Saved data entries:
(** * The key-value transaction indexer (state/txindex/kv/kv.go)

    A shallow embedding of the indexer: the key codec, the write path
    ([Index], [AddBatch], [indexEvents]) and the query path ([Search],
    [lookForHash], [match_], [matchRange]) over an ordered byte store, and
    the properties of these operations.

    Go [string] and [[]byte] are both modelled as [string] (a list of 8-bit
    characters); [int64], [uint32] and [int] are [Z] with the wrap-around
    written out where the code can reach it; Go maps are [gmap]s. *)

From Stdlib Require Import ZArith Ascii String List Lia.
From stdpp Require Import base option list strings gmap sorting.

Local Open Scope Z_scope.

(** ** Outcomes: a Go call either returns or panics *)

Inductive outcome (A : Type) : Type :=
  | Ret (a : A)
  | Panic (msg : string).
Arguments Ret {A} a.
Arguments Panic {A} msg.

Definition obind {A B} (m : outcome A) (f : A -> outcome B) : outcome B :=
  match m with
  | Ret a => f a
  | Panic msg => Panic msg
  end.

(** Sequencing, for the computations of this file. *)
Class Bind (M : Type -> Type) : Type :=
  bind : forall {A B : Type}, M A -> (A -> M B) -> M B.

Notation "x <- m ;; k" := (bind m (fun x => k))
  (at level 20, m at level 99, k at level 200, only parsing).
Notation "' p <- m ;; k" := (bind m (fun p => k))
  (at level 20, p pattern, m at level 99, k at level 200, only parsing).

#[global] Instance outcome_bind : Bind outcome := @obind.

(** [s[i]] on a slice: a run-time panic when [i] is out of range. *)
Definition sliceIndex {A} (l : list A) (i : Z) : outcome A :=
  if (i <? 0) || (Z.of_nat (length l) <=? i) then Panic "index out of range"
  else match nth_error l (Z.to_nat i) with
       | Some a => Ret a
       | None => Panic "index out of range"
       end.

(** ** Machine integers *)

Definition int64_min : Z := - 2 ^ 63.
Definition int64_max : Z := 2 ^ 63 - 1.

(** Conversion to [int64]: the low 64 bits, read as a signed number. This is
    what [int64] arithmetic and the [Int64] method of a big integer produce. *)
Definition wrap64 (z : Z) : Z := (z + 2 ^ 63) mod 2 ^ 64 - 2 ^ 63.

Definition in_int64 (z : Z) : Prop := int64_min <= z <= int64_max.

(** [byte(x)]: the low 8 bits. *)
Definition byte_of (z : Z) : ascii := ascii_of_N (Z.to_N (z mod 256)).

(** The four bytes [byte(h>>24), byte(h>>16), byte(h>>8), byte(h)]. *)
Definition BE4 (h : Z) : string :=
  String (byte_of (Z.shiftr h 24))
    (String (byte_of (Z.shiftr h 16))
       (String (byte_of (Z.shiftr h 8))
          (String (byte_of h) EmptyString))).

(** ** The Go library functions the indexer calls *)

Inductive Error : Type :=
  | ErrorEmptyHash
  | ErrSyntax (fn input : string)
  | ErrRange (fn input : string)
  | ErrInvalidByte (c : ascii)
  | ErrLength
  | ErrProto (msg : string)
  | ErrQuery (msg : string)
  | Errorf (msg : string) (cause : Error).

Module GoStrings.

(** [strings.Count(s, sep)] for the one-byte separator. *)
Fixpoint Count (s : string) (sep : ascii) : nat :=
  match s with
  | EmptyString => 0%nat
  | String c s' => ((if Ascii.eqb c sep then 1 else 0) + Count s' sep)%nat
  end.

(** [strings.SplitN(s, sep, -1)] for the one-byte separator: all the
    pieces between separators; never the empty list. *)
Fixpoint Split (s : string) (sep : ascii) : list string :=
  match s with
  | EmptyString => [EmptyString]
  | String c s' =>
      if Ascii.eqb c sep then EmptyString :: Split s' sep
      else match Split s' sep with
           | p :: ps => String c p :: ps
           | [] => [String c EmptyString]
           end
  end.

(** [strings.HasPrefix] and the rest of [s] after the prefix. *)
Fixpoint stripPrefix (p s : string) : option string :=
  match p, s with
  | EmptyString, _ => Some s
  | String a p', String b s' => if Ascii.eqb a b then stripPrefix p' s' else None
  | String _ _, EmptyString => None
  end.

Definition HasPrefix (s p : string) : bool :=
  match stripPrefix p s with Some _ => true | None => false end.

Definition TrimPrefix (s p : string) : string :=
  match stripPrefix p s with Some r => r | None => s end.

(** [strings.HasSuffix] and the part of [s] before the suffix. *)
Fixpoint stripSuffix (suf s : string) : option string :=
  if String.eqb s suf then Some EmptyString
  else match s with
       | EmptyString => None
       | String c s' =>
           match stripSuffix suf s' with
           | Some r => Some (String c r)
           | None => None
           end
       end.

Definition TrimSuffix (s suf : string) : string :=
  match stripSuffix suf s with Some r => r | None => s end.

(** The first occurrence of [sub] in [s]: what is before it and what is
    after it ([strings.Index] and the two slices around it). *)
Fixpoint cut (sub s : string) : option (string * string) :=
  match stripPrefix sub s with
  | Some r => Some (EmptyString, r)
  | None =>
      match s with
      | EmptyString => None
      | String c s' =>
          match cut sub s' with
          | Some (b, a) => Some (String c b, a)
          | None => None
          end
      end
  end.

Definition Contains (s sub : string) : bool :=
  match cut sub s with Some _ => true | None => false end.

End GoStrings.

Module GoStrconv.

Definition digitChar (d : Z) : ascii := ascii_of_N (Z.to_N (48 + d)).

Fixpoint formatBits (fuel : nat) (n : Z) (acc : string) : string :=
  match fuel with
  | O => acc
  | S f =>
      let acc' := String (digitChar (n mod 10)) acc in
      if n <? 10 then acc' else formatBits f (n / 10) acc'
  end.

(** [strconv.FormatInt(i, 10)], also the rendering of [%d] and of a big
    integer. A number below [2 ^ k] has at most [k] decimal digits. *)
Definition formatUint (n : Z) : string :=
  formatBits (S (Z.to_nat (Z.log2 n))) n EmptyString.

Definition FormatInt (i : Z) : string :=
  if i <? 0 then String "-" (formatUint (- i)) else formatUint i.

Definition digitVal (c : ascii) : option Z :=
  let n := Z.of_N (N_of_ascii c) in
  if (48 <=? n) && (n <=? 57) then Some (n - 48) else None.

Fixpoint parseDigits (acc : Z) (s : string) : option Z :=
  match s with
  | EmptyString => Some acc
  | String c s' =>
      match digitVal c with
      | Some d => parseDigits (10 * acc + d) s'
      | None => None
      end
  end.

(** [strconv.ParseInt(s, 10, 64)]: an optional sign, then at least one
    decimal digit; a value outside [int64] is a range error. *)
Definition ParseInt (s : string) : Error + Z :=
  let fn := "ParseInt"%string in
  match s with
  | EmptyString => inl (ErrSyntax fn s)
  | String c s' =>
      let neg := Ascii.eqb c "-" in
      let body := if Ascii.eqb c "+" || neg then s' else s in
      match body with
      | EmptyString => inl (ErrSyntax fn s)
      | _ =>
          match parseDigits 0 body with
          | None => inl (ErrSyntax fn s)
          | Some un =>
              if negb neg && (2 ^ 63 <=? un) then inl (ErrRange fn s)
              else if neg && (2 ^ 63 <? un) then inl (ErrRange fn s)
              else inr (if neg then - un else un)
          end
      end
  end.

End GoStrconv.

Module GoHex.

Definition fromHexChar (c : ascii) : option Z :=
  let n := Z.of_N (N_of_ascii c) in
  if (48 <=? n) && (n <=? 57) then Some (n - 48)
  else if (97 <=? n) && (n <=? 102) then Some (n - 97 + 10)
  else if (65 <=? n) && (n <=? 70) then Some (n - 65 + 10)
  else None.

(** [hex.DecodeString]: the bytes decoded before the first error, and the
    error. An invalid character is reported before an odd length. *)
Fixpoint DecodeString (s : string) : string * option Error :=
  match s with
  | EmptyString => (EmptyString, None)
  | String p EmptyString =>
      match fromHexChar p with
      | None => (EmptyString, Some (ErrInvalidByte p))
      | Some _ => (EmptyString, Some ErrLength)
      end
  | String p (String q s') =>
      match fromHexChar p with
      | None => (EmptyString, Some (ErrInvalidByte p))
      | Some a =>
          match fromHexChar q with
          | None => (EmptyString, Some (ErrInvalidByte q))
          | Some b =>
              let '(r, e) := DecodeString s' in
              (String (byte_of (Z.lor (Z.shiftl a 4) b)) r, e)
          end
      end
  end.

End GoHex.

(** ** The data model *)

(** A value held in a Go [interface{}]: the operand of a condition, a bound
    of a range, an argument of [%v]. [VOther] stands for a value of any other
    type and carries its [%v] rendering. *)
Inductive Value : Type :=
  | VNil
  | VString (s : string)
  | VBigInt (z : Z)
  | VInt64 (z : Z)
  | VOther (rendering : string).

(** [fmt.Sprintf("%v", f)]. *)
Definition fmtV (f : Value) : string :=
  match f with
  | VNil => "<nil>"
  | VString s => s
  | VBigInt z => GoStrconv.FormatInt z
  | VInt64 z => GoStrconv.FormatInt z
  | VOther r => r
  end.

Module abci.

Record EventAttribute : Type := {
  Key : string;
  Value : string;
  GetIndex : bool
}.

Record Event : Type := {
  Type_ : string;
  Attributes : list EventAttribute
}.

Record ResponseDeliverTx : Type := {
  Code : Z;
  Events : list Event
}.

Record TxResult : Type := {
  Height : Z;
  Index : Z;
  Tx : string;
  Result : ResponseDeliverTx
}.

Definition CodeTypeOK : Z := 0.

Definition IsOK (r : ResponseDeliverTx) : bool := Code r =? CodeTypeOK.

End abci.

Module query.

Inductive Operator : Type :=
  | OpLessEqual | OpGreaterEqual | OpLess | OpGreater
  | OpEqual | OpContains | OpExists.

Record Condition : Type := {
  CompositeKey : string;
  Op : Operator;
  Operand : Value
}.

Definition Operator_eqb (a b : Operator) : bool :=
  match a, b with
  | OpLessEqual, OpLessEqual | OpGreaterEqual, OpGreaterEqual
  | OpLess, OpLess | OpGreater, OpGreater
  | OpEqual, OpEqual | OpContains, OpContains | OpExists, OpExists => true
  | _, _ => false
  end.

> [About this task] For each line of the entries that holds the word "Fixpoint", pull that line out.

> [Solved exercise]
Fixpoint Count (s : string) (sep : ascii) : nat :=
Fixpoint Split (s : string) (sep : ascii) : list string :=
Fixpoint stripPrefix (p s : string) : option string :=
Fixpoint stripSuffix (suf s : string) : option string :=
Fixpoint cut (sub s : string) : option (string * string) :=
Fixpoint formatBits (fuel : nat) (n : Z) (acc : string) : string :=
Fixpoint parseDigits (acc : Z) (s : string) : option Z :=
Fixpoint DecodeString (s : string) : string * option Error :=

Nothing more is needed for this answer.